CNN’s Anderson Cooper (@andersoncooper) interviewed Martin Chulov (@martinchulov) regarding the inner workings of ISIS(1). In his original presentation of the $875m of assets that ISIS had accumulated before its conquest of Mosul, Chulov quoted an intelligence official who said that ISIS ‘had taken $36m from al-Nabuk alone‘ (by implication, through local/regional antiquities looting); but, in the CNN interview, Chulov said that ’36 million of it, according to these accounts, had come from looting and pillaging antiquities and archaeological digs around the country’ (at 2 minutes, 6 seconds).
$36m, from antiquities collectors, through organised criminals, to paramilitaries
Whatever the details, this does suggest that ISIS have made at least $36m by trafficking antiquities, but the details still matter.
- Al-Nabuk(2), in Rif-Dimashq Governorate, is a small town/city (and district), 20km from the Lebanese border. Was it the last ISIS-controlled point in the supply line, where they received $36m for the antiquities that they had collected and transported from around the country? If so, there was a single supply line for antiquities. Also, either they’re trafficking unimaginable quantities, or they are involved at a high level of the trade; either way, the antiquities trade is underwriting the violence.
- Was it an on-the-spot misremembering?
- Were both statements correct? Did ISIS raise ~$36m through illicit dealing in a range of commodities in Nabk, and ~$36m through antiquities trafficking throughout Syria? (Such a coincidence of numbers is very unlikely, but I can’t ignore the possibility.)
- Was it a correction of the original report? (A spontaneous spoken correction of a carefully-written statement is extremely unlikely, but I can’t ignore the possibility.)
Did antiquities trafficking significantly facilitate the development of ISIS?

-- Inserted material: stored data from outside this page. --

(** The loop stops at every separator of the text. *)
Lemma spans_go_elem fuel pre rest x :
  (length rest < fuel)%nat → after_slash pre →
  x ∈ spans_go is_alphanumeric fuel (str_len pre) rest ↔
  ∃ u v, rest = u ++ SEP ++ v ∧ ref_at 0 (pre ++ u) v = Some x.
Proof.
  revert pre rest. induction fuel as [|fuel IH]; intros pre rest Hf Hp; [lia|]. cbn [spans_go].
  destruct (find_str SEP rest) as [pos|] eqn:E.
  2: { split; [set_solver|]. intros (u & v & Hr & _). by apply find_str_none with (a := u) (b := v) in E. }
  pose proof (find_str_split _ _ _ E) as Hs. change (length SEP) with 3%nat in Hs.
  set (before := take pos rest) in *. set (after := drop (pos + 3) rest) in *.
  assert (x ∈ spans_go is_alphanumeric fuel (str_len pre + str_len before + 3) after ↔
          ∃ u v, after = u ++ SEP ++ v ∧ ref_at 0 (pre ++ before ++ SEP ++ u) v = Some x) as Hrec.
  { replace (str_len pre + str_len before + 3) with (str_len (pre ++ before ++ SEP))
      by (rw !str_len_app; change (str_len SEP) with 3; lia).
    rw IH; [|subst after; rw length_drop; apply (f_equal length) in Hs; rw !length_app in Hs;
             change (length SEP) with 3%nat in Hs; lia|rw app_assoc; apply after_slash_app].
    by setoid_rewrite <- app_assoc; setoid_rewrite <- app_assoc. }
  assert (x ∈ match ref_at (str_len pre) before after with
              | Some r => r :: spans_go is_alphanumeric fuel (str_len pre + str_len before + 3) after
              | None => spans_go is_alphanumeric fuel (str_len pre + str_len before + 3) after
              end ↔ ref_at (str_len pre) before after = Some x
                    ∨ x ∈ spans_go is_alphanumeric fuel (str_len pre + str_len before + 3) after) as ->.
  { destruct (ref_at (str_len pre) before after); [rw elem_of_cons; naive_solver|naive_solver]. }
  rw Hrec (reference_shift _ _ _ Hp). split.
  - intros [H|(u & v & Hu & H)]; [by exists before, after|]. exists (before ++ SEP ++ u), v.
    split; [|done]. by rw Hs Hu -!app_assoc.
  - intros (u & v & Hr & H). destruct (occurrences_apart SEP rest u v pos SEP_borderless Hr E) as [->|Hle].
    + left. replace before with u by (subst before; by rw Hr take_app_length).
      replace after with v; [done|]. subst after. rw Hr app_assoc drop_app_length'; [done|]. by rw length_app.
    + right. change (length SEP) with 3%nat in Hle. exists (drop (pos + 3) u), v. split.
      * subst after. by rw Hr drop_app_le.
      * replace (before ++ SEP ++ drop (pos + 3) u) with u; [done|].
        assert (u = take (pos + 3) rest ++ drop (pos + 3) u) as Hu.
        { rw {1}Hr take_app_le; [|done]. by rw take_drop. }
        rw {1}Hu app_assoc. f_equal. rw {1}Hs app_assoc take_app_length'; [done|].
        rw length_app. subst before. rw length_take_le; [done|]. apply find_str_some in E. naive_solver.
Qed.

(** ** The spans follow one another *)

(** The text before each literal, and the literal at its place. *)
Fixpoint chain (offset : N) (rest : rstr) (spans : list (Reference * N * N)) : Prop :=
  match spans with
  | [] => True
  | (r, start, stop) :: spans =>
      ∃ t rest', rest = t ++ rf_literal r ++ rest' ∧ (∃ k d, rf_literal r = scheme k ++ d)
        ∧ start = offset + str_len t ∧ stop = start + str_len (rf_literal r) ∧ chain stop rest' spans
  end.

Lemma chain_extend offset p rest l : chain (offset + str_len p) rest l → chain offset (p ++ rest) l.
Proof.
  destruct l as [|[[r start] stop] l]; [done|]. intros (t & rest' & -> & Hk & -> & -> & Hc).
  exists (p ++ t), rest'. rw -app_assoc str_len_app N.add_assoc. done.
Qed.

(** A literal starts at no digit. *)
Lemma chain_skip offset d y l :
  Forall (λ c, is_ascii_digit c = true) d → chain offset (d ++ y) l → chain (offset + str_len d) y l.
Proof.
  intros Hd. destruct l as [|[[r start] stop] l]; [done|].
  intros (t & rest' & H & (k & e & Hk) & -> & -> & Hc).
  apply app_eq_app in H as (m & [[-> Hm]|[-> Hm]]).
  - assert (m = []) as ->.
    { destruct m as [|c m]; [done|]. exfalso. apply Forall_app in Hd as [_ Hd].
      apply Forall_cons in Hd as [Hc' _]. rw Hk in Hm. destruct k; injection Hm as <- _; discriminate Hc'. }
    exists [], rest'. split_and!; [by rw Hm|by exists k, e| | |done]; rw ?app_nil_r; cbn [str_len foldr]; lia.
  - exists m, rest'. split_and!; [done|by exists k, e| | |done]; rw str_len_app; lia.
Qed.

Lemma spans_go_chain fuel offset rest : chain offset rest (spans_go is_alphanumeric fuel offset rest).
Proof.
  revert offset rest. induction fuel as [|fuel IH]; intros offset rest; [done|]. cbn [spans_go].
  destruct (find_str SEP rest) as [pos|] eqn:E; [|done].
  pose proof (find_str_split _ _ _ E) as Hs. change (length SEP) with 3%nat in Hs.
  set (before := take pos rest) in *. set (after := drop (pos + 3) rest) in *.
  specialize (IH (offset + str_len before + 3) after).
  destruct (ref_at offset before after) as [[[r start] stop]|] eqn:Er.
  - apply reference_at_some in Er as (x & d & b & Hx & _ & Hafter & Hk & Hr & -> & ->).
    assert (rf_literal r = scheme (rf_kind r) ++ SEP ++ d) as Hl by (by rw {1}Hr).
    exists x, b. rw Hl. split_and!; try done.
    + by rw Hs Hx Hafter -!app_assoc.
    + by exists (rf_kind r), (SEP ++ d).
    + rw Hafter in IH. apply chain_skip in IH; [|by destruct Hk as (_ & ? & _)].
      rw -Hafter in IH. eassert (_ = offset + str_len before + 3 + str_len d) as ->; [|exact IH].
      rw Hx !str_len_app. change (str_len SEP) with 3. lia.
  - rw Hs app_assoc. apply chain_extend. rw str_len_app. change (str_len SEP) with 3. by rw N.add_assoc.
Qed.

‘The rest [of the $875m] had come from commandeering the oil fields of eastern Syria, and either selling that oil either back to the regime itself or across the border into Iraq or into Turkey.’ It was already clear that, by the time ISIS was ready to take Mosul, less than 5% of its income came from antiquities trafficking. However, this interview (implicitly) suggests that antiquities trafficking was still the second-largest funding stream (at least until ISIS was able to plunder central banks).
Moreover, considering the logistics of oil field annexation in contrast to the logistics of cultural commodity smuggling, it seems likely that cultural commodity smuggling was one of the first-used funding streams, alongside other mafia strategies.
It seems unlikely that there was absolutely no foreign state support, but it still seems likely that antiquities trafficking provided the income that funded the development of the paramilitary to the point where it was capable of taking over oil fields and conquering territory. And they’re not mutually exclusive sources of funding. Indeed, there is limited, circumstantial evidence of foreign state involvement in Syrian antiquities trafficking…
Notes
1: the Islamic State of Iraq and al-Sham (ISIS), the Islamic State of Iraq and the Levant (ISIL), Da’ash or Da’esh.
2: Al-Nabuk is also transliterated as al-Nabak, al-Nabek and al-Nabk.